Di kalangan pengkaji Indonesia Ben memang dikenal sebagai seseorang yang penuh totalitas dalam bekerja di lapangan. Bahasa lokal dia pelajari, berteman dengan Ong Hok Ham –yang kemudian menjadi sejarawan terkenal—dilakoni, hingga mulai belajar sedikit-sedikit budaya Indonesia karena sering kali mendapati geger budaya. Mulai dari mencoba makanan pedas, menggunakan sarung untuk tidur, dan melihat bagaimana orang Indonesia begitu membebaskan anak laki-laki dalam beraktivitas.

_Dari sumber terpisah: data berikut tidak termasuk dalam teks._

(** * Key register of package jwt: [Check], [LoadPEM] and [add]

    A shallow embedding of [register.go].  The Go standard library
    ([encoding/pem], [crypto/x509], [crypto/hmac], [crypto/rsa],
    [crypto/ecdsa]) and the functions of package jwt that live in other files
    ([parseHeader], [header.match], the algorithm tables) are not part of the
    file; they are taken as parameters, grouped in two classes, so every
    theorem holds for whatever those functions compute. *)

From Stdlib Require Import String Ascii List ZArith Lia Bool Arith.
Import ListNotations.
Local Open Scope string_scope.
Local Open Scope list_scope.

(** ** Data *)

(** A Go [[]byte]. *)
Definition bytes := list Byte.byte.

(** [crypto.Hash] is an unsigned integer naming a hash function. *)
Definition Hash := N.

(** [big.NewInt(0).SetBytes(b)]: [b] read as a big-endian unsigned integer. *)
Definition SetBytes (b : bytes) : Z :=
  fold_left (fun acc x => acc * 256 + Z.of_N (Byte.to_N x))%Z b 0%Z.

Module ecdsa.
(** [ecdsa.PublicKey]: a curve (by name) and a point on it. *)
Record PublicKey := { Curve : string; X : Z; Y : Z }.
(** [ecdsa.PrivateKey] embeds the public key and adds the secret scalar. *)
Record PrivateKey := { Public : PublicKey; D : Z }.
End ecdsa.

Module rsa.
(** [rsa.PublicKey]: modulus and public exponent. *)
Record PublicKey := { N : Z; E : Z }.
(** [rsa.PrivateKey] embeds the public key and adds the private exponent and
    the prime factors. *)
Record PrivateKey := { Public : PublicKey; D : Z; Primes : list Z }.
End rsa.

(** The dynamic type of an [interface{}] holding a parsed public key, as the
    type switch of [add] sees it: the two supported pointer types, or any
    other type, kept by its [%T] name. *)
Inductive AnyKey :=
| KeyECDSA (t : ecdsa.PublicKey)
| KeyRSA (t : rsa.PublicKey)
| KeyOther (typeName : string).

Module pem.
(** [pem.Block]. *)
Record Block := { Type' : string; Headers : list (string * string); Bytes : bytes }.
End pem.

Module x509.
(** The one field of [x509.Certificate] that [LoadPEM] reads. *)
Record Certificate := { PublicKey : AnyKey }.
End x509.

(** KeyRegister contains recognized credentials. *)
Record KeyRegister := {
  ECDSAs : list ecdsa.PublicKey;  (* ECDSA credentials *)
  RSAs : list rsa.PublicKey;      (* RSA credentials *)
  Secrets : list bytes            (* HMAC credentials *)
}.

(** The zero value of [KeyRegister]. *)
Definition emptyRegister : KeyRegister :=
  {| ECDSAs := []; RSAs := []; Secrets := [] |}.

(** Number of credentials a register holds, over its three sets. *)
Definition credentials (r : KeyRegister) : nat :=
  length (ECDSAs r) + length (RSAs r) + length (Secrets r).

(** Go [error] values that reach the caller of [Check] and [LoadPEM].  The
    package's own sentinels are constructors ([ErrAlgUnk] and [ErrSigMiss]
    are declared in another file of the package; [Check] names them); an
    error made by [fmt.Errorf] carries its argument; an error made by the
    standard library is kept by the call it came from, with its text.
    [errOther] stands for the errors of the package's other files. *)
Inductive error :=
| ErrAlgUnk
| ErrSigMiss
| errUnencryptedPEM
| errUnknownPEMType (type : string)
| errUnsupportedKeyType (typeName : string)
| errDecrypt (text : string)
| errParse (text : string)
| errOther (text : string).

Definition error_eq_dec (a b : error) : {a = b} + {a <> b}.
Proof. decide equality; apply string_dec. Defined.

(** ** The Go standard library, as far as [register.go] calls it *)

Class GoLib := {
  (** [pem.Decode]: the next block and the rest of the input, or no block. *)
  pem_Decode : bytes -> option (pem.Block * bytes);
  (** [pem.Decode] consumes input when it finds a block. *)
  pem_Decode_rest : forall data block rest,
    pem_Decode data = Some (block, rest) -> length rest < length data;
  x509_IsEncryptedPEMBlock : pem.Block -> bool;
  x509_DecryptPEMBlock : pem.Block -> bytes -> string + bytes;
  x509_ParseCertificates : bytes -> string + list x509.Certificate;
  x509_ParsePKIXPublicKey : bytes -> string + AnyKey;
  x509_ParseECPrivateKey : bytes -> string + ecdsa.PrivateKey;
  x509_ParsePKCS1PrivateKey : bytes -> string + rsa.PrivateKey;
  (** [hmac.New(hash.New, secret)], [Write(content)], [Sum]. *)
  hmac_Sum : Hash -> bytes -> bytes -> bytes;
  hmac_Equal : bytes -> bytes -> bool;
  (** [hash.New()], [Write(content)], [Sum]. *)
  hash_Sum : Hash -> bytes -> bytes;
  (** [rsa.VerifyPKCS1v15]: [None] is a nil error. *)
  rsa_VerifyPKCS1v15 : rsa.PublicKey -> Hash -> bytes -> bytes -> option string;
  ecdsa_Verify : ecdsa.PublicKey -> bytes -> Z -> Z -> bool
}.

Melalui kunjungan Ben inilah, khalayak dapat mengenali Indonesia lewat kacamatanya. Termasuk perihal alasan penyebutan kata ‘bule.' Menurut Ben, asal-usul populernya kata Bule merupakan murni atas perannya yang meminta sahabat-sahabatnya untuk memanggilkan seperti itu karena merasa ucapan tuan yang lazim disebut oleh orang Indonesia agak aneh terdengar.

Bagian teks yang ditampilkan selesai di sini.